XI. TECHNOLOGY

(Under each head, the various approaches/models used, applications, current state of technology, software tools available, future directions, etc. will be given along with relevant references to organizations/ institutions/ companies, products, experts in the field, books, Journals, articles, websites, CDs, Cassettes etc.)

A. Corpus and Corpus Management Tools:

		i. General, Tagged corpus,  Parallel Corpus,  Aligned Corpora.  
		ii. Corpus,  Indexing tools (Concordance, K.WIC  index,  etc.  
		iii. Corpus compression and encryption tools
		iv. Text processing tools
		v. Statistical analysis tools.

Academy of Sanskrit Research Melkote Dist. Mandya, Karnataka:

Academy of Sanskrit Research Institute, Melkote, Dist. Mandya, Karnataka is actively engaged in the above noted items such as tagged corpus, parallel corpus, corpus indexing and text processing tools.

Siddhaganga Math, Tumkur, Karnataka:

Siddhaganga Math, Tumkur, Karnataka is also actively involved in the these studies.

B. Text Editors and Word processers:

		1.Text editing tools
		2. Word processing tools
		3. D.T.P. tools
		4. Fonts

I.I.T. (Indian Institute of Technology):

Indian Institute of Technology, Kanpur, U.P. is doing work in this area of Text editing word processing, D.T.P. Tools and Fonts.

Prof. B.N.Patnaik of I.I.T Kanpur has succeeded in developing a system for the analysis of Indian Languages on the model of Pāniyan grammar with selected vocabulary.
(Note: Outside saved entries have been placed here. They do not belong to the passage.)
(* ===== verification/SystemStore.v ===== *)
(** * The map of private records

    What [SystemRecords] does, as operations of a map: reading, and compare and
    swap inside a transaction. *)
From stdpp Require Import gmap.
From S2P Require Import Prelude Bytes Strings Layout Hashes PageFormat Entries NodeCodec CowTree.
From S2P Require Import TreeShape TreeInvariant TreeRep TreeDelete TreeScan Tree Flush FileStore Recovery Commit.
From S2P Require Import Atomicity TreeRead Snapshots Transactions Records StoredValues SystemRecords.
#[local] Open Scope Z_scope.
#[local] Abbreviation put := Bytes.put.

(** ** The directory *)

Definition directory_image (d : systemDirectory) : bytes :=
  systemDirectoryMagic ++ le_enc 2 FormatVersion ++ le_enc 2 systemDirectoryBytes ++ zeros 4 ++ le_enc 8 (dir_Root d) ++ le_enc 8 (dir_Count d).

Lemma encodeSystemDirectory_image d e : encodeSystemDirectory d = Ok e <-> 2 <= dir_Root d /\ e = directory_image d.
Proof.
  unfold encodeSystemDirectory. destruct (Z.ltb_spec (dir_Root d) 2); [split; [done|lia]|].
  assert (Hm : zlen systemDirectoryMagic = 8) by done. unfold FormatVersion, systemDirectoryBytes.
  match goal with |- Ok ?p = _ <-> _ => assert (p = directory_image d) as -> end.
  { unfold directory_image, FormatVersion, systemDirectoryBytes. layout. same_layout. }
  split; [by intros <-%Ok_inj|by intros [_ ->]].
Qed.

Lemma zlen_directory_image d : zlen (directory_image d) = 32.
Proof. unfold directory_image. rewrite !zlen_app, !zlen_le_enc, zlen_zeros; done. Qed.

Lemma directory_image_fields d :
  let p := directory_image d in
  sub p 0 8 = systemDirectoryMagic /\ sub p 8 10 = le_enc 2 FormatVersion /\ sub p 10 12 = le_enc 2 systemDirectoryBytes /\
  sub p 12 16 = zeros 4 /\ sub p 16 24 = le_enc 8 (dir_Root d) /\ sub p 24 32 = le_enc 8 (dir_Count d).
Proof. assert (Hm : zlen systemDirectoryMagic = 8) by done. unfold directory_image. cbv zeta. repeat split; slice; reflexivity. Qed.

(** The directory records accepted are exactly the encodings of directories. *)
Lemma decodeSystemDirectory_exact e d :
  decodeSystemDirectory e = Ok d <-> u64 (dir_Root d) /\ u64 (dir_Count d) /\ encodeSystemDirectory d = Ok e.
Proof.
  rewrite encodeSystemDirectory_image. unfold decodeSystemDirectory, systemDirectoryBytes, FormatVersion. split.
  - destruct (_ || _) eqn:E; [done|]. reflect_checks.
    match goal with |- (if dir_Root ?x <? 2 then _ else _) = _ -> _ => set (c := x) end.
    destruct (Z.ltb_spec (dir_Root c) 2) as [|Hr]; [done|]. intros <-%Ok_inj. assert (Hl : zlen e = 32) by done.
    split; [apply field_u64; lia|]. split; [apply field_u64; lia|]. split; [done|].
    unfold directory_image, c, systemDirectoryBytes, FormatVersion. cbn [dir_Root dir_Count]. rewrite !le_field_id by lia.
    rewrite <- (le_field_eq e 8 10 2 3), <- (le_field_eq e 10 12 2 32) by (done || lia).
    change (zeros 4) with (zeros (16 - 12)). rewrite <- (all_zero_sub e 12 16) by (done || lia).
    rewrite (pieces_all e [8; 10; 12; 16; 24; 32]) at 1 by (cbn; lia). cbn [pieces]. rewrite app_nil_r. congruence.
  - intros (H1 & H2 & Hr & ->). rewrite zlen_directory_image. destruct (directory_image_fields d) as (-> & -> & -> & -> & -> & ->).
    rewrite beqb_refl, !le_dec_u64 by done. destruct d as [root count]. cbn [dir_Root dir_Count] in *.
    cbn -[Z.ltb]. destruct (Z.ltb_spec root 2); [lia|done].
Qed.

(** ** The map of records *)

(** [d] describes the value [v] of a record. *)
Definition record_value (tx : WriteTxn) (d v : bytes) : Prop :=
  system_value tx d v /\ 0 < zlen v <= maxSystemValueBytes /\ 1 <= zlen d <= inlineSystemValueLimit.

(** The tree at a page holds the records. *)
Definition system_tree (tx : WriteTxn) (h : nat) (root : Z) (recs : list KeyValue) : Prop :=
  exists ds, held tx TreeSystem h root ds /\ linked (record_value tx) ds recs.

(** The directory entry of a catalog, if there is one, leads to the records. *)
Definition system_at (tx : WriteTxn) (h : nat) (entry : option bytes) (recs : list KeyValue) : Prop :=
  match entry with
  | None => recs = []
  | Some encoded => exists root, encodeSystemDirectory (mk_systemDirectory root (zlen recs)) = Ok encoded /\ u64 root /\
      u64 (zlen recs) /\ system_tree tx h root recs
  end.

(** The map after a change. *)
Definition changed (m : SystemRecordMutation) (recs : list KeyValue) : list KeyValue :=
  if sm_Delete m then del (sm_Key m) recs else ins (sm_Key m) (sm_NewValue m) recs.

Lemma record_value_carries tx tx' d v : carries tx tx' -> record_value tx d v -> record_value tx' d v.
Proof. intros Hc (Hd & ? & ?). split; [by eapply describes_carries|done]. Qed.

Lemma system_tree_carries tx tx' h root recs : carries tx tx' -> system_tree tx h root recs -> system_tree tx' h root recs.
Proof.
  intros Hc (ds & Hk & Hl). exists ds. split; [by eapply held_carries|]. eapply linked_impl; [|exact Hl].
  intros d v. by apply record_value_carries.
Qed.

Lemma system_at_carries tx tx' h entry recs : carries tx tx' -> system_at tx h entry recs -> system_at tx' h entry recs.
Proof.
  intros Hc. destruct entry as [encoded|]; [|done]. intros (root & He & Hr & Hz & Ht). exists root.
  do 3 (split; [done|]). by eapply system_tree_carries.
Qed.

Lemma system_tree_mono tx h1 h2 root recs : (h1 <= h2)%nat -> system_tree tx h1 root recs -> system_tree tx h2 root recs.
Proof. intros Hh (ds & Hk & Hl). exists ds. split; [by eapply held_mono|done]. Qed.

Lemma system_at_mono tx h1 h2 entry recs : (h1 <= h2)%nat -> system_at tx h1 entry recs -> system_at tx h2 entry recs.
Proof.
  intros Hh. destruct entry as [encoded|]; [|done]. intros (root & He & Hr & Hz & Ht). exists root.
  do 3 (split; [done|]). by eapply system_tree_mono.
Qed.

Lemma system_tree_sorted tx h root recs : system_tree tx h root recs -> sorted_keys recs.
Proof. intros (ds & Hk & Hl). eapply linked_sorted; [exact Hl|]. by eapply held_sorted. Qed.

Lemma system_at_sorted tx h entry recs : system_at tx h entry recs -> sorted_keys recs.
Proof. destruct entry; [intros (? & _ & _ & _ & Ht); by eapply system_tree_sorted|intros ->; apply sorted_keys_nil]. Qed.

Lemma load_record tx d v : txn_ok tx -> record_value tx d v -> loadSystemValue tx d = Ok v.
Proof. intros Hok ([Hh Hb] & Hv & _). by apply loadSystemValue_holds. Qed.

(** ** Compare and swap in a transaction *)

Definition present {A} (o : option A) : bool := match o with Some _ => true | None => false end.

Lemma catalogDirectory_spec fuel tx catalog lc hc h recs :
  live tx TreeCatalog hc catalog lc -> (hc < fuel)%nat -> system_at tx h (field lc systemCatalogKey) recs ->
  exists root, catalogDirectory fuel tx catalog = Ok (mk_systemDirectory root (zlen recs)) /\ u64 root /\ system_tree tx h root recs.
Proof.
  intros Hl Hf Hs. unfold catalogDirectory. rewrite (get_live tx hc catalog lc _ fuel Hl Hf). cbn [rbind].
  destruct (field lc systemCatalogKey) as [encoded|].
  - destruct Hs as (root & He & Hr & Hz & Ht). exists root. split; [|done]. by apply decodeSystemDirectory_exact.
  - cbn in Hs. subst recs. exists 0. split; [done|]. split; [done|]. exists []. split; [exists O; split; [lia|by left]|constructor].
Qed.

Lemma validSystemRecordMutation_spec m :
  validSystemRecordMutation m = true ->
  0 < zlen (sm_Key m) <= maxSystemKeyBytes /\ (sm_Delete m = false -> 0 < zlen (sm_NewValue m) <= maxSystemValueBytes).
Proof.
  unfold validSystemRecordMutation. intros H. apply andb_true_iff in H as [H Hv]. breflect. split; [done|].
  intros Hd. rewrite Hd in Hv. cbn [orb] in Hv. breflect. done.
Qed.

Lemma changeRecord_spec fuel tx tree ds recs h m :
  written [] tx -> live tx TreeSystem h tree ds -> linked (record_value tx) ds recs -> zlen recs + 1 < 2 ^ 64 -> (S h < fuel)%nat ->
  validSystemRecordMutation m = true ->
  let r := changeRecord fuel tx tree (zlen recs) m (present (field recs (sm_Key m))) in
  if sm_Delete m && negb (present (field recs (sm_Key m))) then r = Err ErrCorrupt
  else match r with
  | Ok (tree', count, tx') => quiet tx tx' /\ count = zlen (changed m recs) /\
      exists ds', live tx' TreeSystem (S h) tree' ds' /\ linked (record_value tx') ds' (changed m recs)
  | Err e => e = ErrStorageLimit \/ e = ErrNodeFull
  end.
Proof.
  intros Hw Hl Hk Hmax Hf (Hkey & Hval)%validSystemRecordMutation_spec. unfold maxSystemKeyBytes in Hkey.
  pose proof (live_sorted _ _ _ _ Hl) as Hs. pose proof (linked_sorted _ _ _ Hk Hs) as Hsr. pose proof (linked_zlen _ _ _ Hk) as Hz.
  assert (Hne : sm_Key m <> []) by (intros E; rewrite E in Hkey; change (zlen (@nil byte)) with 0 in Hkey; lia).
  pose proof (linked_field _ _ _ (sm_Key m) Hk) as Hfield. unfold changeRecord, changed. destruct (sm_Delete m); cbn [andb].
  - destruct (field recs (sm_Key m)) as [v|] eqn:Ev; cbn [present negb]; [|done].
    destruct (field ds (sm_Key m)) as [d|] eqn:Ed; [|done].
    destruct (delete_live tx h tree ds (sm_Key m) fuel Hl ltac:(lia) Hf Hne) as (tree' & counts & -> & Hl').
    cbn [to_corrupt rbind]. unfold found. rewrite Ed. cbn [negb orb].
    assert (Hpos : 0 < zlen recs) by (destruct recs; [done|rewrite zlen_cons; pose proof (zlen_nonneg recs); lia]).
    destruct (Z.eqb_spec (zlen recs) 0); [lia|]. split; [by apply quiet_refl|]. split; [rewrite length_del, Ev; lia|].
    exists (del (sm_Key m) ds). split; [done|by apply linked_del].
  - pose proof (storeSystemValue_spec tx (sm_NewValue m) Hw (Hval eq_refl)) as Hst.
    destruct (storeSystemValue tx (sm_NewValue m)) as [[d tx1]|e]; cbn [rbind]; [|by left]. destruct Hst as (Hq & Hd & Hdz).
    pose proof (live_moves _ _ _ _ _ (proj1 Hq) Hl) as Hl1.
    pose proof (put_live tx1 h tree ds (sm_Key m) d fuel Hl1 ltac:(lia) ltac:(lia)) as HP.
    destruct (Put tx1 TreeSystem fuel tree (sm_Key m) d) as [[tree' s]|e]; cbn [rbind].
    2: { right. apply HP. split; [lia|change maxKey with 4096; lia]. }
    assert (Hkok : key_ok (sm_Key m)) by (split; [lia|change maxKey with 4096; lia]). specialize (HP Hkok).
    assert (Hlk : linked (record_value tx1) (ins (sm_Key m) d ds) (ins (sm_Key m) (sm_NewValue m) recs)).
    { apply linked_ins; [|split; [done|split; [by apply Hval|done]]]. eapply linked_impl; [|exact Hk].
      intros d0 v0. apply record_value_carries, moves_carries, Hq. }
    rewrite length_ins by done. destruct (field recs (sm_Key m)); cbn [present].
    + split; [done|]. split; [lia|]. eauto.
    + destruct (Z.eqb_spec (zlen recs) (2 ^ 64 - 1)); [lia|]. split; [done|]. split; [lia|]. eauto.
Qed.

Definition no_small_room (lc : list KeyValue) (e : gerror) : Prop := e = ErrNodeFull /\ ~ Forall small_entry lc.

(** What changing a record leaves, by cases on the request and on the record. *)
Definition mutated (tx : WriteTxn) (hc h : nat) (lc recs : list KeyValue) (m : SystemRecordMutation) (r : result mutationOutcome) : Prop :=
  let current := field recs (sm_Key m) in
  if negb (validSystemRecordMutation m) then r = Err ErrCorrupt
  else if negb (matches_expected m current) then r = Ok (Mismatched current)
  else if sm_Delete m && negb (present current) then r = Err ErrCorrupt
  else match r with
  | Ok (Mismatched _) => False
  | Ok (Applied catalog' tx') => quiet tx tx' /\ exists encoded, zlen encoded = systemDirectoryBytes /\
      live tx' TreeCatalog (S hc) catalog' (ins systemCatalogKey encoded lc) /\ system_at tx' (S h) (Some encoded) (changed m recs)
  | Err e => e = ErrStorageLimit \/ e = ErrNodeFull \/ e = ErrCorrupt
  end.

Lemma systemCatalogKey_ok : key_ok systemCatalogKey.
Proof. split; [done|by vm_compute]. Qed.

Lemma zlen_changed m recs :
  sorted_keys recs -> zlen (changed m recs) <= zlen recs + 1.
Proof.
  intros Hs. unfold changed. destruct (sm_Delete m); [rewrite length_del|rewrite length_ins by done]; destruct (field recs (sm_Key m)); lia.
Qed.

Lemma applySystemRecordMutation_spec fuel tx catalog lc hc h recs m :
  written [] tx -> live tx TreeCatalog hc catalog lc -> system_at tx h (field lc systemCatalogKey) recs ->
  zlen lc + 1 < 2 ^ 64 -> zlen recs + 1 < 2 ^ 64 -> (hc < fuel)%nat -> (S h < fuel)%nat ->
  mutated tx hc h lc recs m (applySystemRecordMutation fuel tx catalog m).
Proof.
  intros Hw Hl Hs Hmc Hmr Hfc Hf. unfold mutated, applySystemRecordMutation.
  destruct (validSystemRecordMutation m) eqn:Ev; cbn [negb]; [|done].
  destruct (catalogDirectory_spec fuel tx catalog lc hc h recs Hl Hfc Hs) as (root & -> & Hr & ds & Hk & Hlk). cbn [rbind dir_Root dir_Count].
  destruct (open_live tx h root ds Hw Hk) as (tree & -> & Ht). cbn [to_corrupt rbind]. pose proof (linked_zlen _ _ _ Hlk) as Hz.
  rewrite (live_count _ _ _ _ Ht), Hz, Z.eqb_refl. cbn [negb].
  rewrite (get_live tx h tree ds (sm_Key m) fuel Ht) by lia. cbn [rbind].
  match goal with |- context [rbind (match field ds (sm_Key m) with _ => _ end) _] =>
    assert (Hcur : (match field ds (sm_Key m) with
      | Some stored => let* value := loadSystemValue tx stored in Ok (Some value) | None => Ok None end) = Ok (field recs (sm_Key m))) end.
  { pose proof (linked_field _ _ _ (sm_Key m) Hlk) as HF. destruct (field ds (sm_Key m)) as [d|], (field recs (sm_Key m)) as [v|]; try done.
    by rewrite (load_record tx d v (w_ok _ _ Hw) HF). }
  rewrite Hcur. cbn [rbind]. destruct (matches_expected m (field recs (sm_Key m))); cbn [negb]; [|done].
  pose proof (changeRecord_spec fuel tx tree ds recs h m Hw Ht Hlk Hmr Hf Ev) as Hc. cbv zeta in Hc. unfold present in Hc at 2 |- *.
  destruct (sm_Delete m && _) eqn:Ed; [by rewrite Hc|].
  destruct (changeRecord _ _ _ _ _ _) as [[[tree1 count] tx1]|e]; cbn [rbind]; [|by destruct Hc as [->| ->]; auto].
  destruct Hc as (Hq1 & -> & ds1 & Ht1 & Hlk1). pose proof (proj1 Hq1) as Hm1. pose proof (linked_zlen _ _ _ Hlk1) as Hz1.
  pose proof (zlen_changed m recs (linked_sorted _ _ _ Hlk (live_sorted _ _ _ _ Ht))) as Hch.
  pose proof (flush_ref_live tx1 (S h) tree1 ds1 (mv_written _ _ Hm1) Ht1 ltac:(lia)) as Hfl.
  destruct (flush TreeSystem tx1 tree1) as [[ref tx2]|e]; cbn [to_corrupt rbind]; [|by auto].
  destruct Hfl as (Hq2 & Hp & Hcount & _ & Hk2). pose proof (proj1 Hq2) as Hm2. rewrite Hcount, Hz1, Z.eqb_refl. cbn [negb].
  destruct (encodeSystemDirectory (mk_systemDirectory (ref_pageID ref) (zlen (changed m recs)))) as [encoded|e] eqn:Ee; cbn [rbind].
  2: { exfalso. unfold encodeSystemDirectory in Ee. cbn [dir_Root] in Ee. destruct (Z.ltb_spec (ref_pageID ref) 2); [lia|done]. }
  pose proof (moves_trans _ _ _ Hm1 Hm2) as Hm12. pose proof (live_moves _ _ _ _ _ Hm12 Hl) as Hl2.
  pose proof (put_live tx2 hc catalog lc systemCatalogKey encoded fuel Hl2 ltac:(lia) Hfc systemCatalogKey_ok) as HP.
  destruct (Put tx2 TreeCatalog fuel catalog systemCatalogKey encoded) as [[catalog' s]|e]; cbn [rbind]; [|destruct HP; auto].
  split; [by eapply quiet_trans|]. exists encoded.
  apply encodeSystemDirectory_image in Ee as Him. destruct Him as [_ Him].
  split; [rewrite Him; apply zlen_directory_image|]. split; [done|]. exists (ref_pageID ref). split; [done|].
  destruct (w_ok _ _ (mv_written _ _ Hm2)). split; [unfold u64; lia|]. pose proof (zlen_nonneg (changed m recs)). split; [unfold u64; lia|].
  exists ds1. split; [done|]. eapply linked_impl; [|exact Hlk1]. intros d v. by apply record_value_carries, moves_carries.
Qed.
The passer developed in names after Pāṇini.

Academy of Sanskrit Research, Melkote is also doing some work in the above mentioned areas.

C. Dictionary Tools:

		1. Word lists/Vocabulary
		2. Electronic/Online dictionaries
		3. Electronic/On line thesaurus
		4. Morphological analyzers/generators.

Deccan College, Pune, Maharashtra:

Deccan College pune has done work on dictionaries both electronic and online.

I.I.T. Kanpur also has done work in this area.

Yāska who was earlier to Pāṇini (4th century B.C.) has written a dictionary called 'Nighantu'. It gives information on derivation of certain vedic words and other relevant information.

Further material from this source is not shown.